> _Assigned task_:
Find "modifyMatcher m (kept S m)." and "Lemma Values_literal S" in the records below. Copy the lines holding them and every line between, exactly, and no others.

> _Dataset_:
(* ===== verification/Restriction.v ===== *)
(** * Correctness of the namespace restriction

    The contract of src/pkg/prom: what a selector selects once its matchers
    went through [FilterMatchers] or [FilterLabelMatchers].  The contract is
    stated on series ([selects]) and the functions are proved to meet it on
    every branch; [translateMatcher] is first shown equal to a reference
    definition, [pin], from which the properties follow. *)
From S2P Require Import Prelude GoStrings Regexp DataSet Matchers Prom.
From Stdlib Require Import Ascii Btauto.
From stdpp Require Import options.

Section Restriction.
Context `{RE : RegexpEngine}.

(** ** Specification

    A series is its labels; a selector matches a series when each matcher
    accepts the value of its label, an absent label having the empty
    value. *)
Definition Series : Type := gmap string string.
Definition label (series : Series) (name : string) : string :=
  default EmptyString (series !! name).
Definition selects (ms : list Labels.Matcher) (series : Series) : bool :=
  forallb (λ m, Labels.accepts m (label series (Labels.Name m))) ms.

(** Names a Kubernetes namespace can have (a superset of the DNS labels):
    not empty, letters, digits and hyphens. *)
Definition namespace_char (c : ascii) : bool :=
  is_lower c || is_upper c || is_digit c || bool_decide (c = "-"%char).
Definition namespace_name (n : string) : Prop :=
  n ≠ EmptyString ∧ string_forall namespace_char n = true.
#[export] Instance namespace_name_dec n : Decision (namespace_name n).
Proof. apply _. Defined.

(** An allocated set of such names. *)
Definition namespace_set (S : DataSet.Set_) : Prop :=
  S ≠ None ∧ ∀ n, n ∈ DataSet.keys S → namespace_name n.


(** Reference definition of the translation: pin the label to the names of
    the set that the original matcher accepts. *)
Definition kept (S : DataSet.Set_) (m : Labels.Matcher) : list string :=
  filter (λ n, Labels.accepts m n = true) (DataSet.Values S).
Definition pin (S : DataSet.Set_) (m : Labels.Matcher) : go Labels.Matcher :=
  modifyMatcher m (kept S m).

(** ** Lemmas *)
Lemma namespace_name_literal n : namespace_name n → literal n = true.
Proof.
  intros [_ Hn]. revert Hn. apply string_forall_impl. intros c.
  unfold namespace_char, literal_char. by intros ->.
Qed.

Lemma noneNamespace_not_name : ¬ namespace_name noneNamespace.
Proof. by intros [_ H]. Qed.

Lemma elem_of_Values_set S n : namespace_set S → n ∈ DataSet.Values S ↔ n ∈ DataSet.keys S.
Proof.
  intros [_ HS]. rewrite DataSet.elem_of_Values. split; [tauto|].
  intros Hn. by destruct (HS n Hn).
Qed.

Lemma Values_literal S :
  namespace_set S → Forall (λ n, literal n = true) (DataSet.Values S).
Proof.
  intros HS. apply Forall_forall. intros n Hn%elem_of_Values_set; [|done].
  by apply namespace_name_literal, HS.
Qed.

Lemma stringSliceFilter_Done l f g :
  (∀ n, n ∈ l → f n = Done (g n)) →
  stringSliceFilter l f = Done (filter (λ n, g n = true) l).
Proof.
  induction l as [|n l IH]; intros Hf; [done|]. cbn [stringSliceFilter].
  rewrite Hf by left. rewrite IH by (intros; apply Hf; by right).
  rewrite filter_cons. by destruct (g n).
Qed.

Lemma stringSliceIgnore_Done l v :
  stringSliceIgnore l v = Done (filter (λ n, negb (bool_decide (v = n)) = true) l).
Proof. by apply stringSliceFilter_Done. Qed.

Lemma filter_all {A} (P : A → Prop) `{∀ x, Decision (P x)} (l : list A) :
  (∀ x, x ∈ l → P x) → filter P l = l.
Proof.
  induction l as [|x l IH]; intros HP; [done|].
  rewrite filter_cons_True by (apply HP; left). f_equal. apply IH. intros. apply HP. by right.
Qed.

Lemma filter_none {A} (P : A → Prop) `{∀ x, Decision (P x)} (l : list A) :
  (∀ x, x ∈ l → ¬ P x) → filter P l = [].
Proof.
  induction l as [|x l IH]; intros HP; [done|].
  rewrite filter_cons_False by (apply HP; left). apply IH. intros. apply HP. by right.
Qed.

Lemma filter_ext_in {A} (P Q : A → Prop) `{∀ x, Decision (P x), ∀ x, Decision (Q x)}
    (l : list A) :
  (∀ x, x ∈ l → P x ↔ Q x) → filter P l = filter Q l.
Proof.
  induction l as [|x l IH]; intros HPQ; [done|].
  rewrite !filter_cons, IH by (intros; apply HPQ; by right).
  assert (P x ↔ Q x) by (apply HPQ; left). repeat case_decide; tauto || done.
Qed.

Lemma filter_single {A} (P : A → Prop) `{∀ x, Decision (P x)} (l : list A) x :
  NoDup l → x ∈ l → (∀ y, y ∈ l → P y ↔ y = x) → filter P l = [x].
Proof.
  intros Hl Hx HP. apply Permutation_singleton_r. apply NoDup_Permutation.
  - by apply NoDup_filter.
  - apply NoDup_singleton.
  - intros y. rewrite list_elem_of_filter, list_elem_of_singleton. naive_solver.
Qed.

(** [modifyMatcher] accepts exactly the given names (and [noneNamespace]
    when there is none). *)
Lemma modifyMatcher_spec `{!RegexpLiterals} m nss :
  Forall (λ n, literal n = true) nss →
  ∃ m', modifyMatcher m nss = Done m' ∧ Labels.Name m' = Labels.Name m ∧ Labels.wf m' ∧
        ∀ v, v ≠ noneNamespace → Labels.accepts m' v = bool_decide (v ∈ nss).
Proof.
  intros Hlit. destruct nss as [|n1 [|n2 nss]].
  - eexists. split_and!; [done..|]. intros v Hv.
    unfold Labels.accepts. cbn. by rewrite !bool_decide_false by set_solver.
  - eexists. split_and!; [done..|]. intros v Hv.
    unfold Labels.accepts. cbn. apply bool_decide_ext. set_solver.
  - destruct (compile_literals (n1 :: n2 :: nss)) as (r & Hr & Hmatch); [done..|].
    unfold modifyMatcher, Labels.MustNewMatcher, Labels.NewMatcher, join. rewrite Hr.
    eexists. split_and!; [done..| |].
    + unfold Labels.wf, Labels.NewMatcher. cbn [Labels.Type_ Labels.Value].
      by rewrite Hr.
    + intros v _. unfold Labels.accepts. cbn. apply Hmatch.
Qed.

Lemma modifyMatcher_Name m1 m2 nss :
  Labels.Name m1 = Labels.Name m2 → modifyMatcher m1 nss = modifyMatcher m2 nss.
Proof. unfold modifyMatcher. by intros ->. Qed.

Lemma kept_literal S m : namespace_set S → Forall (λ n, literal n = true) (kept S m).
Proof.
  intros HS. apply Forall_forall. intros n [_ Hn]%list_elem_of_filter.
  revert n Hn. by apply Forall_forall, Values_literal.
Qed.

Lemma elem_of_kept S m v :
  namespace_set S → v ∈ kept S m ↔ Labels.accepts m v = true ∧ v ∈ DataSet.keys S.
Proof. intros HS. unfold kept. by rewrite list_elem_of_filter, elem_of_Values_set. Qed.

> _Exercise solution_:
  modifyMatcher m (kept S m).

(** ** Lemmas *)
Lemma namespace_name_literal n : namespace_name n → literal n = true.
Proof.
  intros [_ Hn]. revert Hn. apply string_forall_impl. intros c.
  unfold namespace_char, literal_char. by intros ->.
Qed.

Lemma noneNamespace_not_name : ¬ namespace_name noneNamespace.
Proof. by intros [_ H]. Qed.

Lemma elem_of_Values_set S n : namespace_set S → n ∈ DataSet.Values S ↔ n ∈ DataSet.keys S.
Proof.
  intros [_ HS]. rewrite DataSet.elem_of_Values. split; [tauto|].
  intros Hn. by destruct (HS n Hn).
Qed.

Lemma Values_literal S :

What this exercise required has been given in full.